Stored items:
'''

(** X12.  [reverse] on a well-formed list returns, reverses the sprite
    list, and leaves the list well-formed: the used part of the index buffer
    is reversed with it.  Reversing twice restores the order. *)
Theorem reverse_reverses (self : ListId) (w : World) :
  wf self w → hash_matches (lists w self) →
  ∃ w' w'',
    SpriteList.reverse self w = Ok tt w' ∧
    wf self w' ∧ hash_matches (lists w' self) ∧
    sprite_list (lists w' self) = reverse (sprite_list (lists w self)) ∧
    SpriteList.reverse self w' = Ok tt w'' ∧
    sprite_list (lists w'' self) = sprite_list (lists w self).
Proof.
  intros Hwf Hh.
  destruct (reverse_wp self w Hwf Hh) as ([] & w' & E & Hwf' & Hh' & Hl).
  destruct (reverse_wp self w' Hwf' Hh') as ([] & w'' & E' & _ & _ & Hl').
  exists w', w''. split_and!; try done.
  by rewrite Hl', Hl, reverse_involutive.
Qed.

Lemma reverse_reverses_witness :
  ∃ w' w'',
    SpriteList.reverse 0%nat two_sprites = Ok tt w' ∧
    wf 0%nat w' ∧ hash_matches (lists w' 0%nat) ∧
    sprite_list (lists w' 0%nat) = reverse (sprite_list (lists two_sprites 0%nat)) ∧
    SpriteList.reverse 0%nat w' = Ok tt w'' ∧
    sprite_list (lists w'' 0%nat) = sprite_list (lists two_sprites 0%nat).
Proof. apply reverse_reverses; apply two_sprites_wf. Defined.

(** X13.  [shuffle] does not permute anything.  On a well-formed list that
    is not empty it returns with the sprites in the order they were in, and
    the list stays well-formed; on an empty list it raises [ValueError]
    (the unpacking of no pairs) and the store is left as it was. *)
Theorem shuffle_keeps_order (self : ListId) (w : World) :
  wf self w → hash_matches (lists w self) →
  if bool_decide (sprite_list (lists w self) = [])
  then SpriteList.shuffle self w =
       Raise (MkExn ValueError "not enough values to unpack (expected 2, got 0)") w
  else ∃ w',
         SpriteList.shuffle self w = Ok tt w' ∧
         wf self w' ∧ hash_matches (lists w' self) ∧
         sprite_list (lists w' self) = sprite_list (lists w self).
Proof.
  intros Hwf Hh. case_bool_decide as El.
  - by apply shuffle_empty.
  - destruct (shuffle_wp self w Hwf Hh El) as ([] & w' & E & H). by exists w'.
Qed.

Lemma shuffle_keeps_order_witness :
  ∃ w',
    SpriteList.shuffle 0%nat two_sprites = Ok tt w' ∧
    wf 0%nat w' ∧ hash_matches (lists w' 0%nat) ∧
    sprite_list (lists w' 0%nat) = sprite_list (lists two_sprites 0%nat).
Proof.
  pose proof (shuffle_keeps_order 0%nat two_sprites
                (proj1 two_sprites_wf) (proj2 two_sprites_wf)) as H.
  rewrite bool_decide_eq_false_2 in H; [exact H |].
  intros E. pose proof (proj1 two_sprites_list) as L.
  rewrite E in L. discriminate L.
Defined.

'''

## What needs to be done
Using the entries above, quote each line verbatim from the first through the line that contains "is not empty".

## Answer to this problem
(** X12.  [reverse] on a well-formed list returns, reverses the sprite
    list, and leaves the list well-formed: the used part of the index buffer
    is reversed with it.  Reversing twice restores the order. *)
Theorem reverse_reverses (self : ListId) (w : World) :
  wf self w → hash_matches (lists w self) →
  ∃ w' w'',
    SpriteList.reverse self w = Ok tt w' ∧
    wf self w' ∧ hash_matches (lists w' self) ∧
    sprite_list (lists w' self) = reverse (sprite_list (lists w self)) ∧
    SpriteList.reverse self w' = Ok tt w'' ∧
    sprite_list (lists w'' self) = sprite_list (lists w self).
Proof.
  intros Hwf Hh.
  destruct (reverse_wp self w Hwf Hh) as ([] & w' & E & Hwf' & Hh' & Hl).
  destruct (reverse_wp self w' Hwf' Hh') as ([] & w'' & E' & _ & _ & Hl').
  exists w', w''. split_and!; try done.
  by rewrite Hl', Hl, reverse_involutive.
Qed.

Lemma reverse_reverses_witness :
  ∃ w' w'',
    SpriteList.reverse 0%nat two_sprites = Ok tt w' ∧
    wf 0%nat w' ∧ hash_matches (lists w' 0%nat) ∧
    sprite_list (lists w' 0%nat) = reverse (sprite_list (lists two_sprites 0%nat)) ∧
    SpriteList.reverse 0%nat w' = Ok tt w'' ∧
    sprite_list (lists w'' 0%nat) = sprite_list (lists two_sprites 0%nat).
Proof. apply reverse_reverses; apply two_sprites_wf. Defined.

(** X13.  [shuffle] does not permute anything.  On a well-formed list that
    is not empty it returns with the sprites in the order they were in, and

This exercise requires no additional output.